▶ **SUPPLIED MATERIAL**
== Segment start ==

(* ===== verification/HashMapSpec.v ===== *)
(** Correctness of the probing hash table of [HashMap.v].

    The invariant [wf] says what the source's comments promise (a 70%
    occupancy bound, so every probe meets an empty slot) and what the
    probing needs (every live key is reachable from its bucket through
    non-empty slots, and lives in one slot).  [to_map] is the finite map a
    table stands for; every operation is proved against it, and the
    instance at the end discharges the interface of [TableInterface.v]. *)
From S2P Require Import Prelude.
From S2P Require Import BitUtils.
From S2P Require Import HashUtils.
From S2P Require Import TableInterface.
From S2P Require Import HashMap.
Local Open Scope Z_scope.
Local Open Scope array_scope.

Module HMSpec.
Import HM.

Section Spec.
  Context {K V : Type} `{Countable K} (hash_ : K → Z).
  Implicit Types (m : HashMap K V) (k : K) (v : V) (s : Slot K V).

Definition is_state (st : SlotState) (s : Slot K V) : bool := bool_decide (state s = st).

(** The live entries in slot order, and the map they stand for. *)
Definition entries (l : list (Slot K V)) : list (K * V) :=
  omap (λ s, if bool_decide (state s = kFull) then Some (key s, value s) else None) l.

Definition to_map m : gmap K V := list_to_map (entries (slots_ m)).

(** The [i]-th slot of the probe sequence of [k]. *)
Definition posn m k (i : Z) : Z := (hash_ k + i) mod capacity_ m.

Record geometry m : Prop := {
  g_cap : ∃ e, 2 <= e < 32 ∧ capacity_ m = 2 ^ e;
  g_mask : mask_ m = capacity_ m - 1;
  g_len : lenZ (slots_ m) = capacity_ m;
  g_load : max_load_ m = (capacity_ m * 7) / 10;
  g_tomb : tombstone_threshold_ m = (capacity_ m * 2) / 10;
}.

(** Slot [i] holds a live key that a probe for it reaches. *)
Definition reachable m k (i : Z) : Prop :=
  ∃ d, 0 <= d < capacity_ m ∧ i = posn m k d ∧
    ∀ j, 0 <= j < d → ∃ s, (slots_ m).[posn m k j] = Some s ∧ state s ≠ kEmpty.

Record wf m : Prop := {
  wf_geom : geometry m;
  wf_size : size_ m = countZ (is_state kFull) (slots_ m);
  wf_tombs : tombstones_ m = countZ (is_state kTombstone) (slots_ m);
  wf_bound : size_ m + tombstones_ m <= max_load_ m;
  wf_reach : ∀ i s, (slots_ m).[i] = Some s → state s = kFull → reachable m (key s) i;
  wf_uniq : ∀ i j s s', (slots_ m).[i] = Some s → (slots_ m).[j] = Some s' →
    state s = kFull → state s' = kFull → key s = key s' → i = j;
}.

(** ** Geometry *)

Section Geometry.
Context m (Hg : geometry m).

Lemma cap_bounds : 4 <= capacity_ m <= 2 ^ 31.
Proof.
  destruct (g_cap _ Hg) as (e & He & ->). split.
  - change 4 with (2 ^ 2). apply Z.pow_le_mono_r; lia.
  - apply Z.pow_le_mono_r; lia.
Qed.

Lemma mask_mod x : Z.land x (mask_ m) = x mod capacity_ m.
Proof.
  rewrite (g_mask _ Hg). destruct (g_cap _ Hg) as (e & He & ->). apply land_mask; lia.
Qed.

Lemma posn_bounds k i : 0 <= posn m k i < capacity_ m.
Proof. unfold posn. pose proof cap_bounds. apply Z.mod_pos_bound. lia. Qed.

Lemma bucket_posn k : bucket_for hash_ m k = posn m k 0.
Proof. unfold bucket_for, posn. by rewrite mask_mod, Z.add_0_r. Qed.

Lemma next_posn k i : Z.land (posn m k i + 1) (mask_ m) = posn m k (i + 1).
Proof.
  rewrite mask_mod. unfold posn. rewrite Zplus_mod_idemp_l. by rewrite Z.add_assoc.
Qed.

Lemma posn_lookup k i : ∃ s, (slots_ m).[posn m k i] = Some s.
Proof. apply getZ_is_Some. rewrite (g_len _ Hg). apply posn_bounds. Qed.

(** Every slot is some step of every probe sequence. *)
Lemma posn_surj k i : 0 <= i < capacity_ m → ∃ d, 0 <= d < capacity_ m ∧ posn m k d = i.
Proof.
  intros Hi. pose proof cap_bounds. exists ((i - hash_ k) mod capacity_ m).
  split; [apply Z.mod_pos_bound; lia |].
  unfold posn. rewrite Zplus_mod_idemp_r.
  replace (hash_ k + (i - hash_ k)) with i by lia. by apply Z.mod_small.
Qed.

Lemma posn_inj k d d' :
  0 <= d < capacity_ m → 0 <= d' < capacity_ m → posn m k d = posn m k d' → d = d'.
Proof.
  unfold posn. intros Hd Hd' Heq. pose proof cap_bounds.
  assert ((hash_ k + d - (hash_ k + d')) mod capacity_ m = 0) as Hz.
  { rewrite Zminus_mod, Heq, Z.sub_diag. by apply Zmod_0_l. }
  replace (hash_ k + d - (hash_ k + d')) with (d - d') in Hz by lia.
  apply Z.mod_divide in Hz as [q Hq]; [| lia].
  assert (q = 0) by nia. lia.
Qed.

(** ** The probe loops *)

(** Both probes stop at an empty slot or at the live slot of the key. *)
Definition stops k (i : Z) : Prop :=
  ∃ s, (slots_ m).[posn m k i] = Some s ∧ (state s = kEmpty ∨ state s = kFull ∧ key s = k).

Lemma probe_find_loop_spec k n i :
  0 <= i → Z.of_nat n + i = capacity_ m → (∃ j, i <= j < capacity_ m ∧ stops k j) →
  ∃ j, i <= j < capacity_ m ∧ probe_find_loop m k n (posn m k i) = Some (posn m k j) ∧
    stops k j ∧ ∀ j', i <= j' < j → ¬ stops k j'.
Proof.
  revert i. induction n as [| n IH]; intros i Hi Hn (j & Hj & Hstop); [lia |].
  simpl. destruct (posn_lookup k i) as [s Hs]. rewrite Hs; simpl.
  assert (¬ stops k i → ∃ j, i <= j < capacity_ m ∧
      probe_find_loop m k n (Z.land (posn m k i + 1) (mask_ m)) = Some (posn m k j) ∧
      stops k j ∧ ∀ j', i <= j' < j → ¬ stops k j') as Hnext.
  { intros Hns. rewrite next_posn.
    destruct (IH (i + 1)) as (j0 & Hj0 & Hl & Hst & Hleast); [lia | lia | |].
    - exists j. split; [| done]. destruct (decide (i = j)); [by subst | lia].
    - exists j0. repeat split; [lia | lia | done..|]. intros j' Hj'.
      destruct (decide (i = j')); [by subst | apply Hleast; lia]. }
  destruct (state s) eqn:Hst.
  - exists i. repeat split; [lia | lia | | intros; lia]. exists s. auto.
  - case_bool_decide as Hk.
    + exists i. repeat split; [lia | lia | | intros; lia]. exists s. auto.
    + apply Hnext. intros (s' & Hs' & Hc). naive_solver congruence.
  - apply Hnext. intros (s' & Hs' & Hc). naive_solver congruence.
Qed.

(** [t] is where a new key goes when the probe stopped at step [j]. *)
Definition insert_at k (j t : Z) : Prop :=
  0 <= t <= j ∧ ∃ s, (slots_ m).[posn m k t] = Some s ∧
    (state s = kTombstone ∨ t = j ∧ state s = kEmpty).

== Segment end ==

▶ **EXERCISE GOAL**
Scan the data above for the word "repeat", then copy every line that holds it.

▶ **EXERCISE RESULT**
    - exists j0. repeat split; [lia | lia | done..|]. intros j' Hj'.
  - exists i. repeat split; [lia | lia | | intros; lia]. exists s. auto.
    + exists i. repeat split; [lia | lia | | intros; lia]. exists s. auto.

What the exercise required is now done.